The notion that judges should be popularly elected is a relic of Reconstruction, and the time has come to consign it to the trash heap of history. In the I870’s, when Texans finally regained their right to self-governance after years of federal control (and abuse), the framers of the new Texas Constitution thought the best way to protect against judicial incompetence or over-zealous-ness would be to make judges run for reelection every few years.

That was good, sound democratic thinking- especially in a time when the largest city in the state, San Antonio, numbered no more than 20,000 people, and when some parts of the state were so sparsely populated that as many as four counties could be covered by a single justice of the peace. In those days, people knew their judges on sight and had a pretty good idea of the kind of job they were doing.

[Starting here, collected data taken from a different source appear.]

(** A pattern is read as a literal; the sort is a stable insertion sort;
    a negative [skip] is an error of the server and a negative [limit] is
    its absolute value. *)
#[export] Instance mongo : Mongo := {
  filter_matches q u :=
    forallb (fun kv => match path_value (fst kv) u with
                       | Some (JStr s) => contains (lowercase (snd kv)) (lowercase s)
                       | _ => false
                       end) q;
  sort_docs keys l := fold_left (fun acc u => insert_sorted keys u acc) l [];
  skip_limit skip limit l :=
    if (skip <? 0)%Z
    then Throw (MongoServerError "Skip value must be non-negative" None)
    else Ok (firstn (Z.to_nat (Z.abs limit)) (skipn (Z.to_nat skip) l));
  email_match s :=
    match JS.split "@" s with
    | [local; domain] =>
        negb (local =? "") && (2 <=? List.length (JS.split "." domain))%nat
        && forallb (fun piece => negb (piece =? "")) (JS.split "." domain)
    | _ => false
    end
}.

(** ** Sample data *)

Definition secret_env : Env := mkEnv (Some "s3cret") (Some "30d") None None.
Definition no_secret_env : Env := mkEnv None (Some "30d") None None.
Definition no_expire_env : Env := mkEnv (Some "s3cret") None None None.

Definition world0 : World :=
  mkWorld 1700000000000 "65f000000000000000000003" "saltsaltsaltsaltsaltsa".

Definition alice : User :=
  mkUser "65f000000000000000000001" "Alice" "alice" "alice@example.com"
         administrator (bcrypt_hash "alice-secret" "salt-of-alice") None None 1690000000000.

Definition bob : User :=
  mkUser "65f000000000000000000002" "Bob" "bob" "bob@example.com"
         client (bcrypt_hash "bobs-secret" "salt-of-bob") (Some "0912") None 1690000000001.

Definition db0 : Db := [alice; bob].

Definition blank_request : Request := mkRequest None empty_body [] "" None.

Definition with_authorization (a : string) : Request :=
  mkRequest (Some a) empty_body [] "" None.

Definition with_body (b : Body) : Request := mkRequest None b [] "" None.

Definition login_body (email username password : option string) : Body :=
  mkBody None username email password None None None.
(** X17.  The [update] that runs in the middle of a delete click, after
    [TaskStore.deleteTask] and before [MainWindow.deleteTask].  The clicked
    widget is still listed and drops to the height of its parent; every
    other listed widget moves to a row, the storage position of its task
    among the remaining ones, whatever the two buttons say. *)
Theorem getNewPosition_deleting (m : MainWindow) (tw t : positive) :
  consistent m → tw ∈ taskWidgets m → widget_task m !! tw = Some t →
  end_value (with_store (deleteTask t (taskStore m)) m) tw = Some ParentHeight ∧
  ∀ tw', tw' ∈ taskWidgets m → tw' ≠ tw →
    ∃ (n : nat) t',
      widget_task m !! tw' = Some t' ∧
      tasks (deleteTask t (taskStore m)) !! n = Some t' ∧
      end_value (with_store (deleteTask t (taskStore m)) m) tw'
      = Some (Row (Z.of_nat n)).
Proof.
  intros (Hwf & Htidy & Hmatch) Hin Htw.
  pose proof (widgets_match_listed _ _ _ Hmatch) as Hall.
  rewrite Forall_forall in Hall.
  pose proof Hwf as [Hnd Hlive]%wf_alt.
  unfold end_value. cbn [with_store widget_task taskStore]. split.
  - rewrite Htw. cbn.
    pose proof (widgets_match_elem _ _ _ tw t Hmatch Hin Htw) as Ht.
    destruct (Hlive t Ht) as [x Hx].
    unfold deleteTask, resetTasks. cbn [heap tasks].
    rewrite enumerate_assign_notin by (rewrite list_elem_of_filter; tauto).
    rewrite lookup_assign, decide_True, Hx by done. done.
  - intros tw' Hin' Hne. destruct (Hall tw' Hin') as [t' Htw'].
    pose proof (widgets_match_elem _ _ _ tw' t' Hmatch Hin' Htw') as Ht'.
    assert (t ≠ t') as Htt.
    { intros <-. destruct Hmatch as (_ & _ & _ & Hinj & _). apply Hne. by eapply Hinj. }
    assert (t' ∈ tasks (deleteTask t (taskStore m))) as Hkept.
    { rewrite deleteTask_tasks. by apply list_elem_of_filter. }
    apply list_elem_of_lookup in Hkept as [n Hn].
    exists n, t'. split_and!; [done..|]. rewrite Htw'. cbn.
    rewrite deleteTask_tasks in Hn.
    unfold deleteTask, resetTasks. cbn [heap tasks].
    rewrite (enumerate_assign_lookup _ _ _ n t') by (by try apply NoDup_filter).
    rewrite lookup_assign, decide_False by done.
    destruct (Hlive t' Ht') as [x' ->]. cbn.
    unfold getNewPosition. cbn [index set_index].
    rewrite Z.add_0_l. by destruct (Z.leb_spec 0 (Z.of_nat n)); [|lia].
Qed.

Lemma getNewPosition_deleting_witness :
  end_value (with_store (deleteTask 1 (taskStore (window_start abc_store true true)))
               (window_start abc_store true true)) 1 = Some ParentHeight ∧
  ∃ (n : nat) t',
    widget_task (window_start abc_store true true) !! 3%positive = Some t' ∧
    tasks (deleteTask 1 (taskStore (window_start abc_store true true))) !! n = Some t' ∧
    end_value (with_store (deleteTask 1 (taskStore (window_start abc_store true true)))
                 (window_start abc_store true true)) 3 = Some (Row (Z.of_nat n)).
Proof.
  destruct (getNewPosition_deleting (window_start abc_store true true) 1 1) as [H1 H2].
  - apply window_start_consistent; [by_evaluation|apply store_of_tidy].
  - by_evaluation.
  - reflexivity.
  - split; [exact H1|]. apply H2; [by_evaluation|done].
Defined.

(** ** Changing the status *)

(** X18.  Choosing status [i] in the status widget of a task of the store
    runs [Task.setStatus] and then a pass.  Afterwards the task has the
    status [i] with its name and priority as before, and it is hidden
    (index [-1]) exactly when the hide button is checked and [i] is 2;
    otherwise its index is a row, 0 or more. *)
Theorem status_change (m : MainWindow) (tw t : positive) (x0 : Task) (i : Z) :
  wf (taskStore m) → t ∈ tasks (taskStore m) →
  heap (taskStore m) !! t = Some x0 → widget_task m !! tw = Some t →
  ∃ x, heap (taskStore (handle (CurrentIndexChanged tw i) m)) !! t = Some x ∧
       fields x = (name x0, priority x0, i) ∧
       if hideButton m && (i =? 2) then index x = -1 else 0 ≤ index x.
Proof.
  intros Hwf Ht Hx0 Htw. cbn [handle]. unfold on_task. rewrite Htw.
  unfold MainWindow_applyFilterAndSorting.
  cbn [update with_store taskStore hideButton sortButton].
  set (st1 := mkStore (setStatus t i (heap (taskStore m))) (tasks (taskStore m))).
  assert (wf st1) as Hwf1.
  { eapply same_index_wf; [| |exact Hwf]; [done|]. intros l. by apply setter_index. }
  assert (heap st1 !! t = Some (mkTask (name x0) (priority x0) i (index x0))) as Hx1.
  { unfold st1, setStatus. cbn [heap]. by rewrite lookup_alter_eq, Hx0. }
  destruct (list_elem_of_split _ _ Ht) as (l1 & l2 & Hsplit).
  pose proof (apply_rank st1 (hideButton m) Hwf1 (sortButton m) l1 t l2 _ Hsplit Hx1)
    as Hrank.
  destruct (applyFilterAndSorting_same_fields (hideButton m) (sortButton m) st1)
    as [_ Hf].
  specialize (Hf t). rewrite Hx1 in Hf. unfold index_at in Hrank.
  destruct (heap (applyFilterAndSorting (hideButton m) (sortButton m) st1) !! t)
    as [x|]; [|done].
  exists x. cbn in Hf, Hrank. injection Hrank as Hrank.
  split_and!; [done|by apply (inj Some) in Hf|]. rewrite Hrank. unfold rank_of, stays. cbn [status].
  destruct (hideButton m && (i =? 2)); cbn [negb]; [done|lia].
Qed.

Lemma status_change_witness :
  ∃ x, heap (taskStore (handle (CurrentIndexChanged 2 2)
                          (window_start abc_store true false))) !! 2%positive = Some x ∧
       fields x = (name task_B, priority task_B, 2) ∧
       index x = -1.
Proof.
  destruct (status_change (window_start abc_store true false) 2 2
              (set_index 0 task_B) 2) as (x & H1 & H2 & H3);
    [by_evaluation|by_evaluation|reflexivity|reflexivity|].
  exists x. split_and!; [exact H1|exact H2|exact H3].
Defined.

But those days are long gone. In 1976 voters elected Don Yarbrough to the Texas Supreme Court simply because his name was vaguely familiar. He turned out to be a crook. In the 1978 Democratic primary Dallas County voters ousted Judge Frank Hernandez, one of the most conscientious and hard-working judges in the county, to favor an unknown Mesquite attorney named Paul Wisdom. It would be unfair to characterize Wisdom as a nonentity, but the only reason he put his name on the ballot was that Judge Hernandez was up for a federal appointment and Wisdom thought he might win by default. However, the temptation of electing a judge named Wisdom was apparently more than the voters could withstand, especially since most of them had little else to go on, despite the fact that Judge Hernandez had been endorsed by both daily newspapers and every bar association in the county. As we go to press, a reversal in the voting results shows Judge Jerome Chamberlain has been replaced by attorney Ron Chapman, whose greatest distinction in life seems to be that his name is the same as that of a popular radio disc jockey.

The fact is, voters know they aren’t qualified to weigh the merits of one judicial candidate against another. Lacking any means of comparing one man’s legal qualifications with another’s, they tend to ignore judicial races altogether. When the moment of reckoning finally comes, in the voting booth, they pull whatever lever happens to catch their fancy.

This is democracy by whim, not reason, and it is democracy at its worst. Texas needs judicial reform, and I can think of no better issue for John Hill and Bill Clements to debate in their race for governor than the question of how that reform can be presented most effectively to the next session of the state legislature.